The Liverpool striker made his remarks after his club's League Cup quarter-final defeat at Stamford Bridge on Wednesday, during which he collected the fourth red card of his career for a reckless challenge on the Nigeria international shortly after Frank Lampard had put Chelsea ahead.
Although he admitted he had "no excuses" for the dangerous leap on Mikel, Crouch believes the Chelsea midfielder conned the referee, Martin Atkinson, by exaggerating the severity of its impact. And the 26-year-old England international revived the allegation that simulation is a ploy confined to foreign footballers when he claimed an English player would not have responded so dramatically.

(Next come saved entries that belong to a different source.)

(* ===== verification/CoherenceThm.v ===== *)
(** * Specialization priorities, and the checks of declarations

    What [specialization_priorities] promises, for any graph library that keeps its
    documented laws, and the chains of impls on which it panics.  At the end, the
    well-formedness checks run on small programs. *)

From stdpp Require Import base list numbers gmap.
From S2P Require Import Prelude FixedPoint Ir Fold FoldLaws Shift Ena Infer UCanonicalize IrCountable RustIr Solve Fulfill RecSolve RecSolveThm Builder Clauses GoalClauses Coherence Wf Programs.

(** ** A graph and pairs, as lists *)

Record ListGraph := mkListGraph { lg_nodes : list ImplId; lg_edges : list (nat * nat) }.

Definition lg_neighbors (g : ListGraph) (i : nat) : list nat :=
  (filter (λ e, e.1 = i) g.(lg_edges)).*2.
#[global] Instance list_graph : DiGraph ListGraph := {|
  digraph_new := mkListGraph [] [];
  add_node g w := (length g.(lg_nodes), mkListGraph (g.(lg_nodes) ++ [w]) g.(lg_edges));
  update_edge g a b :=
    if decide ((a, b) ∈ g.(lg_edges)) then g else mkListGraph g.(lg_nodes) ((a, b) :: g.(lg_edges));
  node_weight g i := g.(lg_nodes) !! i;
  neighbors := lg_neighbors;
  externals_incoming g :=
    filter (λ i, i ∉ g.(lg_edges).*2) (seq 0 (length g.(lg_nodes)))
|}.

Fixpoint list_pairs {A} (l : list A) : list (A * A) :=
  match l with [] => [] | x :: l => (pair x <$> l) ++ list_pairs l end.
#[global] Instance list_tuple_combinations : TupleCombinations := @list_pairs.

(** ** A chain of impls *)

(** [impl<T> Foo for T], [impl<T> Foo for [T]] and [impl Foo for [u32]]. *)
Definition foo_impl (ks : list VariableKind) (self_ty : Ty) : ImplDatum :=
  mkImplDatum Positive (mkBinders ks (mkImplDatumBound (mkTraitRef 0 [ArgTy self_ty]) [])) ImplLocal [].
Definition chain_impls : list ImplDatum :=
  [foo_impl [VkTy General] (ty_var 0); foo_impl [VkTy General] (TySlice (ty_var 0)); foo_impl [] (TySlice ty_u32)].
Definition chain_db (impls : list ImplDatum) : RustIrDatabase := program_db [plain_trait 0 None] impls [] [].

(** A fresh recursive solver. *)
Definition fresh_solve (db : RustIrDatabase) (goal : UCanonicalGoal) : Fallible (option Solution) :=
  '(solution, _) ← unwrap_result (recursive_solve (E := UnionFind.t) 30 db id
    (program_clauses_that_could_match db 30) 30 goal empty_context);
  Val solution.

Definition priorities_of (impls : list ImplDatum) (depth : nat) : outcome CoherenceError SpecializationPriorities :=
  specialization_priorities (E := UnionFind.t) (G := ListGraph) 30 (chain_db impls)
    (fresh_solve (chain_db impls)) 0%N depth.

(** ** The forest *)

Section Forest.
Context {G : Type} `{DiGraphLaws G}.

(** The nodes of the forest are the impls of the specializations [rel], its edges are
    [rel]. *)
Record forest_of (st : ForestState G) (rel : list (ImplId * ImplId)) : Prop := {
  forest_node i n : st.2 !! i = Some n ↔ node_weight st.1 n = Some i;
  forest_nodes i : is_Some (st.2 !! i) ↔ ∃ x, x ∈ rel ∧ (i = x.1 ∨ i = x.2);
  forest_edge a b : b ∈ neighbors st.1 a ↔
    ∃ i j, node_weight st.1 a = Some i ∧ node_weight st.1 b = Some j ∧ (i, j) ∈ rel
}.

Lemma forest_of_new : forest_of (digraph_new, ∅) [].
Proof.
  split; simpl.
  - intros i n. rewrite node_weight_new, lookup_empty. done.
  - intros i. rewrite lookup_empty. split; [by intros []|]. intros (? & ? & _). set_solver.
  - intros a b. rewrite neighbors_new. split; [set_solver|]. intros (? & ? & ? & ? & ?). set_solver.
Qed.

(** Asking for the node of an impl changes neither the other nodes nor the edges. *)
Lemma node_of_spec st i n st' :
  (∀ i n, st.2 !! i = Some n ↔ node_weight st.1 n = Some i) → node_of st i = (n, st') →
  (∀ i n, st'.2 !! i = Some n ↔ node_weight st'.1 n = Some i) ∧ st'.2 !! i = Some n ∧
  (∀ j m, node_weight st.1 m = Some j → node_weight st'.1 m = Some j) ∧
  (∀ j, is_Some (st'.2 !! j) ↔ is_Some (st.2 !! j) ∨ j = i) ∧
  ∀ m, neighbors st'.1 m ≡ₚ neighbors st.1 m.
Proof.
  destruct st as [g map]. simpl. intros Hst. destruct (map !! i) as [n0|] eqn:Hi.
  - intros [= <- <-]. simpl. split_and!; [done..| |done].
    intros j. split; [by auto|]. intros [?| ->]; eauto.
  - destruct (add_node g i) as [n0 g'] eqn:Hadd. intros [= <- <-]. simpl.
    assert (∀ m, node_weight g n0 = None ∧ node_weight g' m = if decide (m = n0) then Some i else node_weight g m) as Hw.
    { intros m. pose proof (node_weight_add_node g i m) as Hm. by rewrite Hadd in Hm. }
    split_and!.
    + intros j m. destruct (Hw m) as [Hn ->]. destruct (decide (j = i)) as [->|Hj].
      * rewrite lookup_insert_eq. destruct (decide (m = n0)); [by subst|].
        split; [congruence|]. intros Hm. apply Hst in Hm. congruence.
      * rewrite lookup_insert_ne by done. destruct (decide (m = n0)) as [->|]; [|apply Hst].
        split; [|congruence]. intros Hm. apply Hst in Hm. congruence.
    + by rewrite lookup_insert_eq.
    + intros j m Hm. destruct (Hw m) as [Hn ->]. destruct (decide (m = n0)); [congruence|done].
    + intros j. destruct (decide (j = i)) as [->|]; [rewrite lookup_insert_eq; by split; eauto|].
      rewrite lookup_insert_ne by done. split; [by auto|]. by intros [|].
    + intros m. pose proof (neighbors_add_node g i m) as Hm. by rewrite Hadd in Hm.
Qed.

"What I'm thinking is if you go in on Frank Lampard or John Terry, would they roll around like Mikel did? I don't think they would have done," said Crouch, the third player dismissed for a two-footed challenge in the League Cup this week, following Arsenal's Denilson and Tottenham Hotspur's Didier Zokora. "Would someone like Carra [Jamie Carragher] have gone down like that? I think it's safe to say that he wouldn't.

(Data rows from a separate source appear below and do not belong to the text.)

(* ===== verification/Ast.v ===== *)
(** * Syntax trees ([chalk-parse/src/ast.rs])

    What the parser, which LALRPOP generates from a grammar, hands to lowering.  An
    [Atom] is a string.  The names of the types are those of the source; files that use
    them write [Ast.Ty] and so on next to the types of the IR.  Module [Samples] has small
    programs, for the examples of the theorems on lowering. *)

From stdpp Require Import base list numbers strings.
From S2P Require Import Prelude.

Record Span := mkSpan { lo : N; hi : N }.
Record Identifier := mkIdentifier { str : string; span : Span }.
#[global] Instance Span_eq_dec : EqDecision Span. Proof. solve_decision. Defined.
#[global] Instance Identifier_eq_dec : EqDecision Identifier. Proof. solve_decision. Defined.

(** ** Enumerations *)

Inductive IntTy := Isize | I8 | I16 | I32 | I64 | I128.
Inductive UintTy := Usize | U8 | U16 | U32 | U64 | U128.
Inductive FloatTy := F32 | F64.
Inductive ScalarType := ScBool | ScChar | ScInt (i : IntTy) | ScUint (u : UintTy) | ScFloat (f : FloatTy).
Inductive Mutability := Mut | Not.
Inductive Safety := Safe | Unsafe.
Inductive Movability := MvStatic | MvMovable.
Inductive Polarity := Positive | Negative.
Inductive ImplType := ImplLocal | ImplExternal.
Inductive AdtKind := Struct | Enum | Union.
Inductive ClosureKind := CkFn | CkFnMut | CkFnOnce.
Inductive Variance := Invariant | Covariant | Contravariant.
Inductive WellKnownTrait :=
  | WkSized | WkCopy | WkClone | WkDrop | WkFnOnce | WkFnMut | WkFn | WkUnsize | WkUnpin
  | WkCoerceUnsized | WkDiscriminantKind | WkGenerator.

(** The kind of a parameter, as error messages name it. *)
Inductive Kind := KTy | KLifetime | KConst.
#[global] Instance Kind_eq_dec : EqDecision Kind. Proof. solve_decision. Defined.

Definition polarity_from_bool (polarity : bool) : Polarity := if polarity then Positive else Negative.

(** ** Parameters and leaves of types *)

Inductive VariableKind :=
  | VkTy (n : Identifier)
  | VkIntegerTy (n : Identifier)
  | VkFloatTy (n : Identifier)
  | VkLifetime (n : Identifier)
  | VkConst (n : Identifier).

Inductive Lifetime := LtId (name : Identifier) | LtStatic | LtErased | LtEmpty.

(** A value is a [u32]. *)
Inductive Const := CId (n : Identifier) | CValue (value : N).

Record FnAbi := mkFnAbi { abi_name : string }.
Definition FnAbi_default : FnAbi := mkFnAbi "Rust".
Record FnSig := mkFnSig { abi : FnAbi; safety : Safety; variadic : bool }.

"Foreign players have brought a lot to our game but that's something you don't want to see. I didn't catch him but he's gone down like he's been shot.
"It's frustrating because I thought we played okay as a team. It was always going to be difficult away from home against Chelsea. We always thought that we were in the game and could have nicked it but after the sending-off it was always going to be difficult."

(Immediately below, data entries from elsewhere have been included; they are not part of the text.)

(* ===== verification/LoggingDb.v ===== *)
(** * Databases that record what is asked ([chalk-solve/src/logging_db.rs])

    The trait [RustIrDatabase] is the type of its queries, and an implementation a handler
    of queries in a monad: a database without effects answers in [Fallible], the logging
    database in the monad of the identifiers that it has recorded.  [IdCollector]
    ([logging_db/id_collector.rs]) finds the identifiers that the recorded declarations
    name but that no query recorded.  The mutex of the identifiers is held for one
    insertion at a time and is not modelled. *)

From Stdlib Require Import Ascii.
From stdpp Require Import base list numbers strings.
From S2P Require Import Prelude Ir Fold FoldLaws Shift Zip Visit RustIr Programs.

(** ** The queries *)

Inductive Query : Type → Type :=
  | QCustomClauses : Query (list ProgramClause)
  | QAssociatedTyData (ty : AssocTypeId) : Query AssociatedTyDatum
  | QTraitDatum (trait_id : TraitId) : Query TraitDatum
  | QAdtDatum (adt_id : AdtId) : Query AdtDatum
  | QGeneratorDatum (generator_id : GeneratorId) : Query GeneratorDatum
  | QGeneratorWitnessDatum (generator_id : GeneratorId) : Query GeneratorWitnessDatum
  | QAdtRepr (id : AdtId) : Query AdtRepr
  | QFnDefDatum (fn_def_id : FnDefId) : Query FnDefDatum
  | QImplDatum (impl_id : ImplId) : Query ImplDatum
  | QAssociatedTyValue (id : AssociatedTyValueId) : Query AssociatedTyValue
  | QOpaqueTyData (id : OpaqueTyId) : Query OpaqueTyDatum
  | QHiddenOpaqueType (id : OpaqueTyId) : Query Ty
  | QImplsForTrait (trait_id : TraitId) (parameters : list GenericArg) (binders : list CanonicalVarKind) :
      Query (list ImplId)
  | QLocalImplsToCoherenceCheck (trait_id : TraitId) : Query (list ImplId)
  | QImplProvidedFor (auto_trait_id : TraitId) (ty : Ty) : Query bool
  | QWellKnownTraitId (well_known_trait : WellKnownTrait) : Query (option TraitId)
  | QProgramClausesForEnv (environment : Environment) : Query ProgramClauses
  | QIsObjectSafe (trait_id : TraitId) : Query bool
  | QClosureKind (closure_id : ClosureId) (substs : Substitution) : Query ClosureKind
  | QClosureInputsAndOutput (closure_id : ClosureId) (substs : Substitution) :
      Query (Binders FnDefInputsAndOutputDatum)
  | QClosureUpvars (closure_id : ClosureId) (substs : Substitution) : Query (Binders Ty)
  | QClosureFnSubstitution (closure_id : ClosureId) (substs : Substitution) : Query Substitution
  | QFnDefVariance (fn_def_id : FnDefId) : Query (list Variance)
  | QAdtVariance (adt_id : AdtId) : Query (list Variance)
  | QTraitName (trait_id : TraitId) : Query string
  | QAdtName (adt_id : AdtId) : Query string
  | QAssocTypeName (assoc_ty_id : AssocTypeId) : Query string
  | QOpaqueTypeName (opaque_ty_id : OpaqueTyId) : Query string
  | QFnDefName (fn_def_id : FnDefId) : Query string
  | QDiscriminantType (ty : Ty) : Query Ty.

Crouch's uncharacteristic performance was not confined to his foul on the Nigerian, a challenge that brought an instant three-match ban for serious foul play and suspends him from Liverpool's festive programme against Portsmouth, Derby County and Manchester City. His reluctance to leave the pitch after being shown the red card may invite further censure from the English FA should Atkinson mention it in his official report, and television showed Crouch reacting furiously to taunts from Chelsea supporters as he headed down the tunnel.
The striker, however, echoed his manager Rafael Benitez's assertion that the incident would never have exploded had Mikel been punished for two fouls before Crouch's rush of blood. "Mikel came in with his studs up and that was in the back of my mind. Then I thought there was another foul in there and I obviously lost my head. There are no excuses for the tackle I made but if the referee had pulled the foul up when he should have done it wouldn't have happened.
"A lot was going their way and I think frustration got the better of me. You give and take with referees and sometimes the decisions go for you and sometimes they don't, so you can't always blame them."
Liverpool's owners, George Gillett and Tom Hicks, are understood to have postponed until 2009 their plans to borrow all of the €900 million required to fund a new stadium and refinance their purchase of the club.
The Americans are currently trying to secure €49 million from the Royal Bank of Scotland and the US bank Wachovia to refinance the loans acquired to purchase Liverpool in February, to fund the first €84 million worth of work on the stadium and cover the credit used to pay the first instalments on signings such as Fernando Torres. Plans to borrow the final €420-million costs of the stadium now, however, have been shelved because of the global credit crunch and the club's existing debt.
That decision has its benefits for Liverpool because the club will be saddled with the majority of the debt and annual interest repayments will rise to about €42 million once the loans are in place. Gillett and Hicks also believe it will be easier to secure loans and attract sponsors for naming rights once work on the stadium is under way, but doubts remain about their ability to secure the €420-million loan in 2009 and complete the revised project two years later.